YOUR TASK — Lines from the beginning of the entries up to and including the one with "addressed to [q]. *)" must be duplicated word for word; leave out all others.

SUPPLIED MATERIAL —
(** [apply].  What [MPI::all_to_all] hands back depends on the other
    processes; it is the argument [all_to_all], from this process's
    outgoing buffers to its aggregated inbound buffer. *)
Definition apply (all_to_all : list (list Z) → list Z) : SP unit :=
  s0 ← get;
  (* Communicate non-local blocks if any *)
  (if bool_decide (1 < MPI.size (_mpi_comm s0)) then
     assert (bool_decide (vsize (_non_local s0) `mod` 2 = 0));;
     non_local_send ← lift (non_local_send s0);
     let non_local_received := all_to_all non_local_send in
     assert (bool_decide (vsize non_local_received `mod` 2 = 0));;
     insert_received non_local_received
   else mret tt);;
  (* Clear non-local entries *)
  modify (set_non_local (λ _, [])).

(** *** The collective step *)

(** Modelled from the spec: [MPI::all_to_all] ([dolfin/common/MPI.h])
    is not part of the sources at hand.  The spec describes it as a
    variable-length all-to-all exchange that takes one outgoing buffer per
    destination rank and returns one aggregated inbound buffer; process
    [q] receives, in the order of the source ranks, what each process
    addressed to [q]. *)
Definition all_to_all (sent : list (list (list Z))) (q : nat) : list Z :=
  mjoin ((λ out, out !!! q) <$> sent).

(** What a process hands to the exchange. *)
Definition outgoing (s : SparsityPattern) : list (list Z) :=
  if bool_decide (1 < MPI.size (_mpi_comm s)) then
    match non_local_send s with Ok out => out | _ => [] end
  else [].

(** Every process of the communicator calls [apply]; the list holds the
    processes in rank order. *)
Definition apply_all (procs : list SparsityPattern)
  : list (outcome unit * SparsityPattern) :=
  let sent := outgoing <$> procs in
  imap (λ q s, apply (λ _, all_to_all sent q) s) procs.

(** ** The block composer *)

(** [v[i]] on a [std::vector]. *)
Definition vat {S A} (v : list A) (i : Z) : M S A := λ s,
  match v !! Z.to_nat i with
  | Some x => if bool_decide (0 ≤ i) then (Ok x, s) else (Abort, s)
  | None => (Abort, s)
  end.

(** The object under construction before its index maps are set: empty
    vectors, and a placeholder for the two null pointers. *)
Definition null_index_map : IndexMap.t :=
  IndexMap.mk 0 (0, 0) 0 0 0 [] [] (λ _, 0).

Definition under_construction (comm : MPI.Comm) : SparsityPattern :=
  mkSP comm (null_index_map, null_index_map) [] [] [] [].

Definition not_finalised : string :=
  "Sub-sparsity pattern has not been finalised (apply needs to be called)".

Section merge.
(** [fem::get_global_index(cmaps, col, c)] and the constructor
    [common::IndexMap(comm, local_size, ghosts, block_size)] are
    declared outside this file. *)
Variable get_global_index : list IndexMap.t → Z → Z → Z.
Variable IndexMap_new : MPI.Comm → Z → list Z → Z → IndexMap.t.

(** The first loop: the summed local row sizes, over block rows. *)
Fixpoint row_sizes (patterns : list (list SparsityPattern))
    (row_global_offset row_local_size : Z) : SP (Z * Z) :=
  match patterns with
  | [] => mret (row_global_offset, row_local_size)
  | prow :: rest =>
      p ← vat prow 0;
      let local_range := IndexMap.local_range (_index_maps p).1 in
      row_sizes rest (row_global_offset + local_range.1)
                (row_local_size + (local_range.2 - local_range.1))
  end.
Lemma read_bulk_err : forall rest b si i err,
  read_bulk b si rest i = Err err -> is_protocol err.
Proof.
  induction rest as [|c rest IH]; intros b si i err H; [discriminate|].
  cbn [read_bulk] in H.
  destruct (Byte.eqb c LF); [|eapply IH; eassumption].
  match type of H with context [bind ?m _] => destruct m as [p|e0| |] eqn:Ep end;
    cbn [bind] in H; try discriminate.
  2:{ destruct (0 <? i); [no_err|discriminate]. }
  destruct (negb (Byte.eqb p CR)); [protocol H|].
  destruct (slice b (si + 1) (i - 1)) eqn:Es; cbn [bind] in H; try discriminate;
    [|no_err].
  destruct (parseInt a) as [n| | |]; try discriminate; [|protocol H].
  destruct (n <? 0)%Z; [protocol H|].
  destruct (_ <=? _)%Z; [discriminate|].
  match type of H with context [bind ?m _] => destruct m as [c2|e0| |] eqn:E2 end;
    cbn [bind] in H; try discriminate; [|no_err].
  destruct (negb (Byte.eqb c2 LF)); [protocol H|].
  match type of H with context [bind ?m _] => destruct m as [c1|e0| |] eqn:E1 end;
    cbn [bind] in H; try discriminate; [|no_err].
  destruct (negb (Byte.eqb c1 CR)); [protocol H|].
  match type of H with context [bind ?m _] => destruct m as [arg|e0| |] eqn:E3 end;
    cbn [bind] in H; try discriminate. no_err.
Qed.

Lemma read_args_err : forall n b si i args err,
  read_args n b si i args = Err err -> is_protocol err.
Proof.
  induction n as [|n IH]; intros b si i args err H; [discriminate|].
  cbn [read_args] in H.
  destruct (S i <? length b); [|eapply IH; eassumption].
  destruct (byte_at b (S i)) as [c|e0| |] eqn:Eb; cbn [bind] in H; try discriminate;
    [|no_err].
  destruct (negb (Byte.eqb c "$")); [protocol H|].
  destruct (read_bulk b (S i) (skipn (S i) b) (S i)) as [[i' arg| |i']|e0| |] eqn:Er;
    cbn [bind] in H; try discriminate; try (eapply IH; eassumption).
  inversion H; subst. eapply read_bulk_err; exact Er.
Qed.

Lemma resp_loop_err : forall fuel b si i cmds err,
  resp_loop fuel b si i cmds = Err err -> is_protocol err.
Proof.
  induction fuel as [|fuel IH]; intros b si i cmds err H; cbn [resp_loop] in H.
  - destruct (i <? length b); discriminate.
  - destruct (i <? length b); [|discriminate].
    destruct (byte_at b i) as [c|e0| |] eqn:Eb; cbn [bind] in H; try discriminate;
      [|no_err].
    destruct (Byte.eqb c LF); [|eapply IH; eassumption].
    match type of H with context [bind ?m _] => destruct m as [p|e0| |] eqn:Ep end;
      cbn [bind] in H; try discriminate.
    2:{ destruct (0 <? i); [no_err|discriminate]. }
    destruct (negb (Byte.eqb p CR)); [protocol H|].
    destruct (slice b (si + 1) (i - 1)) eqn:Es; cbn [bind] in H; try discriminate;
      [|no_err].
    destruct (parseInt a) as [n| | |]; try discriminate; [|protocol H].
    destruct (n <=? 0)%Z; [protocol H|].
    destruct (negb (makeslice_ok n)); [discriminate H|].
    destruct (read_args (Z.to_nat n) b si i []) as [[[[si' i'] args]|]|e0| |] eqn:Ea;
      cbn [bind] in H; try discriminate.
    + destruct (_ =? _)%Z; [|eapply IH; eassumption].
      destruct (slice_from b (i' + 1)) eqn:Esf; cbn [bind] in H; try discriminate.
      no_err.
    + inversion H; subst. eapply read_args_err; exact Ea.
Qed.

Lemma parse_next_err : forall fuel b cmds err,
  parse_next fuel b cmds = Err err -> is_protocol err.
Proof.
  induction fuel as [|fuel IH]; intros b cmds err H; [discriminate|].
  cbn [parse_next] in H.
  destruct (byte_at b 0) as [c|e0| |] eqn:Eb; cbn [bind] in H; try discriminate;
    [|no_err].
  match type of H with context [bind ?m _] => destruct m as [r|e0| |] eqn:Er end;
    cbn [bind] in H; try discriminate.
  - destruct r as [[cmds' b']|]; [|discriminate].
    destruct (0 <? length b'); [eapply IH; eassumption|discriminate].
  - inversion H; subst. destruct (Byte.eqb c "*").
    + eapply resp_loop_err; exact Er.
    + eapply inline_scan_err; exact Er.
Qed.

Lemma parse_buffered_err r err : parse_buffered r = Err err -> is_protocol err.
Proof.
  unfold parse_buffered. destruct (rd_start r <? rd_end r); [|discriminate].
  destruct (slice (rd_buf r) (rd_start r) (rd_end r)) eqn:Es; cbn [bind];
    try discriminate; [|intros; no_err].
  destruct (parse a) as [[cs b']|e0| |] eqn:Ep; cbn [bind]; try discriminate.
  intros H; inversion H; subst. eapply parse_next_err; exact Ep.
Qed.

Lemma stream_read_errors w n e w' :
  stream_read w n = (inr e, w') -> e = io_EOF \/ exists code, e = errNet code.
Proof.
  unfold stream_read. destruct (w_closed w).
  - intros H; inversion H. right. now exists 0.
  - destruct (w_in w) as [|[d0|code] rest].
    + intros H; inversion H. now left.
    + destruct (length d0 <=? n); discriminate.
    + intros H; inversion H. right. now exists code.
Qed.

(** [ReadCommands] never fails with the sentinel of a hijacked
    connection. *)
Lemma ReadCommands_not_hijacked : forall fuel r w e r' w',
  ReadCommands fuel r w = (Err e, r', w') -> is_hijacked (Some e) = false.
Proof.
  induction fuel as [|fuel IH]; intros r w e r' w' H; [discriminate H|].
  cbn [ReadCommands] in H.
  destruct (parse_buffered r) as [[cs r1]|e0| |] eqn:Ep; try discriminate H.
  - destruct (0 <? length cs); [discriminate H|]. cbv zeta in H.
    destruct (length (rd_buf (grow r1)) <? rd_end (grow r1)); [discriminate H|].
    destruct (stream_read w _) as [[d|e1] w1] eqn:Es; [eapply IH; exact H|].
    destruct (stream_read_errors _ _ _ _ Es) as [->|[code ->]].
    + destruct (0 <? rd_end (grow r1)); inversion H; reflexivity.
    + inversion H; reflexivity.
  - inversion H; subst. destruct (parse_buffered_err _ _ Ep) as [msg ->].
    reflexivity.
Qed.


(** X18.  [ReadCommands] fails in four ways only: with a protocol error,
    with [io.EOF], with [io.ErrUnexpectedEOF], or with the error that the
    stream returned.  The "invalid number" of [parseInt] in particular never
    leaves the parser. *)
Theorem ReadCommands_error_kinds fuel r w e r' w' :
  ReadCommands fuel r w = (Err e, r', w') ->
  is_protocol e \/ e = io_EOF \/ e = io_ErrUnexpectedEOF \/
  exists code, e = errNet code.
Proof.
  revert r w e r' w'.
  induction fuel as [|fuel IH]; intros r w e r' w' H; [discriminate H|].
  cbn [ReadCommands] in H.
  destruct (parse_buffered r) as [[cs r1]|e0| |] eqn:Ep; try discriminate H.
  - destruct (0 <? length cs); [discriminate H|]. cbv zeta in H.
    destruct (length (rd_buf (grow r1)) <? rd_end (grow r1)); [discriminate H|].
    destruct (stream_read w _) as [[d|e1] w1] eqn:Es; [eapply IH; exact H|].
    destruct (stream_read_errors _ _ _ _ Es) as [->|[code ->]].
    + destruct (0 <? rd_end (grow r1)); inversion H; subst; auto.
    + inversion H; subst. right. right. right. now exists code.
  - inversion H; subst. left. eapply parse_buffered_err; exact Ep.
Qed.

Lemma ReadCommands_error_kinds_witness :
  let w := mkWorld [RData (bs "*x" ++ CRLF)] [] false [] in
  fst (fst (ReadCommands 5 (newReader (repeat x00 8)) w))
    = Err errInvalidMultiBulkLength /\
  (is_protocol errInvalidMultiBulkLength \/ errInvalidMultiBulkLength = io_EOF \/
   errInvalidMultiBulkLength = io_ErrUnexpectedEOF \/
   exists code, errInvalidMultiBulkLength = errNet code).
Proof.
  cbv zeta. split; [reflexivity|].
  set (r := newReader (repeat x00 8)).
  set (w := mkWorld [RData (bs "*x" ++ CRLF)] [] false []).
  assert (E : ReadCommands 5 r w =
              (Err errInvalidMultiBulkLength, snd (fst (ReadCommands 5 r w)),
               snd (ReadCommands 5 r w))) by reflexivity.
  exact (ReadCommands_error_kinds 5 r w _ _ _ E).
Defined.

(* ------------------------------------------------------------------ *)
(** ** The engine: rounds of the loop *)

Section EngineRounds.

Variable growslice : nat -> nat -> nat.

Lemma set_wr_set_wr c w1 w2 : set_wr (set_wr c w1) w2 = set_wr c w2.
Proof. reflexivity. Qed.

Lemma run_prog_replies (k : prog unit) : forall calls c wd,
  run_prog growslice (replies calls k) c wd =
  run_prog growslice k (set_wr c (write_calls growslice (c_wr c) calls)) wd.
Proof.
  induction calls as [|call calls IH]; intros c wd.
  - cbn [replies fold_right write_calls fold_left]. destruct c; reflexivity.
  - change (replies (call :: calls) k) with (DoWrite call (replies calls k)).
    cbn [run_prog]. rewrite IH. unfold conn_write. cbn [c_wr set_wr].
    reflexivity.
Qed.

Lemma ReadCommands_Ok_nonempty : forall fuel r w cmds r' w',
  ReadCommands fuel r w = (Ok cmds, r', w') -> (0 <? length cmds) = true.
Proof.
  induction fuel as [|fuel IH]; intros r w cmds r' w' H; [discriminate H|].
  cbn [ReadCommands] in H.
  destruct (parse_buffered r) as [[cs r1]| | |]; try discriminate H.
  destruct (0 <? length cs) eqn:Hl; [inversion H; subst; exact Hl|].
  cbv zeta in H.
  destruct (length (rd_buf (grow r1)) <? rd_end (grow r1)); [discriminate H|].
  destruct (stream_read w _) as [[d|e] w1]; [eapply IH; exact H|].
  destruct e; try destruct (0 <? rd_end (grow r1)); discriminate H.
Qed.
(** * Weaves: connection registry, pinning ledger and ingestion pipeline

    A shallow embedding of the connection-management core of the Weaves
    browser extension: the [WeavesStorageManager] and [WeavesAI] classes and
    the [chrome.runtime.onMessage] listener of [background.js] with its
    periodic sweep, the alternative storage manager of
    [storage-manager.js], the duplicate-content gate of the content
    script, and the functions of the popup that turn a listed connection
    into a pin, unpin or delete message.

    Conventions of the embedding.
    - A JavaScript string is a [string]: a sequence of code units, here
      restricted to the range 0..255 (Latin-1).
    - A JavaScript number that is an integer in the code (timestamps, tab
      ids, sizes, indices) is a [Z]; a number that is a fraction
      (connection strengths, similarity ratios) is the rational [Q] it
      denotes, every finite double being a rational.  The non-finite
      numbers are added where the code can produce them ([JsNumber]).
    - A [Map] is an insertion-ordered association list with unique keys.
    - Instance state is passed explicitly; [chrome.storage.local] is a
      record of the four keys the extension uses, and writes to it succeed.
    - What the outside world supplies (the clock, the replies of the
      language model) is an argument of the function that consumes it. *)

From Stdlib Require Import ZArith QArith Qabs List String Ascii Bool.
From Stdlib Require Import DecimalString Sorted Permutation Lia Lqa.
Import ListNotations.

Open Scope string_scope.
Open Scope Z_scope.

(* ================================================================== *)
(** * The JavaScript primitives the code relies on *)
(* ================================================================== *)

Module Js.

(** ** Characters and strings *)

(** [\s] of a regular expression and the white space of [trim], on code
    units below 256: TAB, LF, VT, FF, CR, SPACE and NBSP. *)
Definition isWhiteSpace (c : ascii) : bool :=
  let n := N_of_ascii c in
  (((9 <=? n) && (n <=? 13)) || (n =? 32) || (n =? 160))%N.

(** One code unit through [String.prototype.toLowerCase]: A-Z and the
    Latin-1 capitals (all of 192..222 but the multiplication sign). *)
Definition lowerChar (c : ascii) : ascii :=
  let n := N_of_ascii c in
  if (((65 <=? n) && (n <=? 90)) ||
      ((192 <=? n) && (n <=? 222) && negb (n =? 215)))%N
  then ascii_of_N (n + 32) else c.

Fixpoint toLowerCase (s : string) : string :=
  match s with
  | EmptyString => EmptyString
  | String c r => String (lowerChar c) (toLowerCase r)
  end.

(** [s.startsWith(p)] *)
Fixpoint startsWith (s p : string) : bool :=
  match p, s with
  | EmptyString, _ => true
  | String _ _, EmptyString => false
  | String a p', String b s' => Ascii.eqb a b && startsWith s' p'
  end.
(** * forecast-discussion-alerts: the section extractor of [main.go]

    A shallow embedding of [main.go] (package [main]) and of the parts of
    Go's [strings] and [regexp] packages it calls, followed by the
    properties of the section extractor, the normalizer, the subscriber
    resolver and the batch loop.

    Strings.  A Go string is a byte sequence, read by [strings] and [regexp]
    one rune (UTF-8 code point) at a time.  Every string this program handles
    is decoded by [encoding/json], which yields valid UTF-8, so a string is
    modelled as the list of its code points. *)

From Stdlib Require Import List NArith Arith Bool Ascii String Lia.
Import ListNotations.

(* ================================================================== *)
(** * Runes and strings *)

Definition rune := N.
Definition gostring := list rune.

Definition ch (a : ascii) : rune := N_of_ascii a.

(** An ASCII literal of the source, as a Go string. *)
Definition str (s : string) : gostring := map N_of_ascii (list_ascii_of_string s).

Definition rune_eqb (a b : rune) : bool := N.eqb a b.

Definition in_range (lo hi r : rune) : bool := (N.leb lo r) && (N.leb r hi).

(** [s[i:j]] *)
Definition slice (s : gostring) (i j : nat) : gostring := firstn (j - i) (skipn i s).

Fixpoint gostring_eqb (a b : gostring) : bool :=
  match a, b with
  | [], [] => true
  | x :: a', y :: b' => rune_eqb x y && gostring_eqb a' b'
  | _, _ => false
  end.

RESULT OF THE TASK —
(** [apply].  What [MPI::all_to_all] hands back depends on the other
    processes; it is the argument [all_to_all], from this process's
    outgoing buffers to its aggregated inbound buffer. *)
Definition apply (all_to_all : list (list Z) → list Z) : SP unit :=
  s0 ← get;
  (* Communicate non-local blocks if any *)
  (if bool_decide (1 < MPI.size (_mpi_comm s0)) then
     assert (bool_decide (vsize (_non_local s0) `mod` 2 = 0));;
     non_local_send ← lift (non_local_send s0);
     let non_local_received := all_to_all non_local_send in
     assert (bool_decide (vsize non_local_received `mod` 2 = 0));;
     insert_received non_local_received
   else mret tt);;
  (* Clear non-local entries *)
  modify (set_non_local (λ _, [])).

(** *** The collective step *)

(** Modelled from the spec: [MPI::all_to_all] ([dolfin/common/MPI.h])
    is not part of the sources at hand.  The spec describes it as a
    variable-length all-to-all exchange that takes one outgoing buffer per
    destination rank and returns one aggregated inbound buffer; process
    [q] receives, in the order of the source ranks, what each process
    addressed to [q]. *)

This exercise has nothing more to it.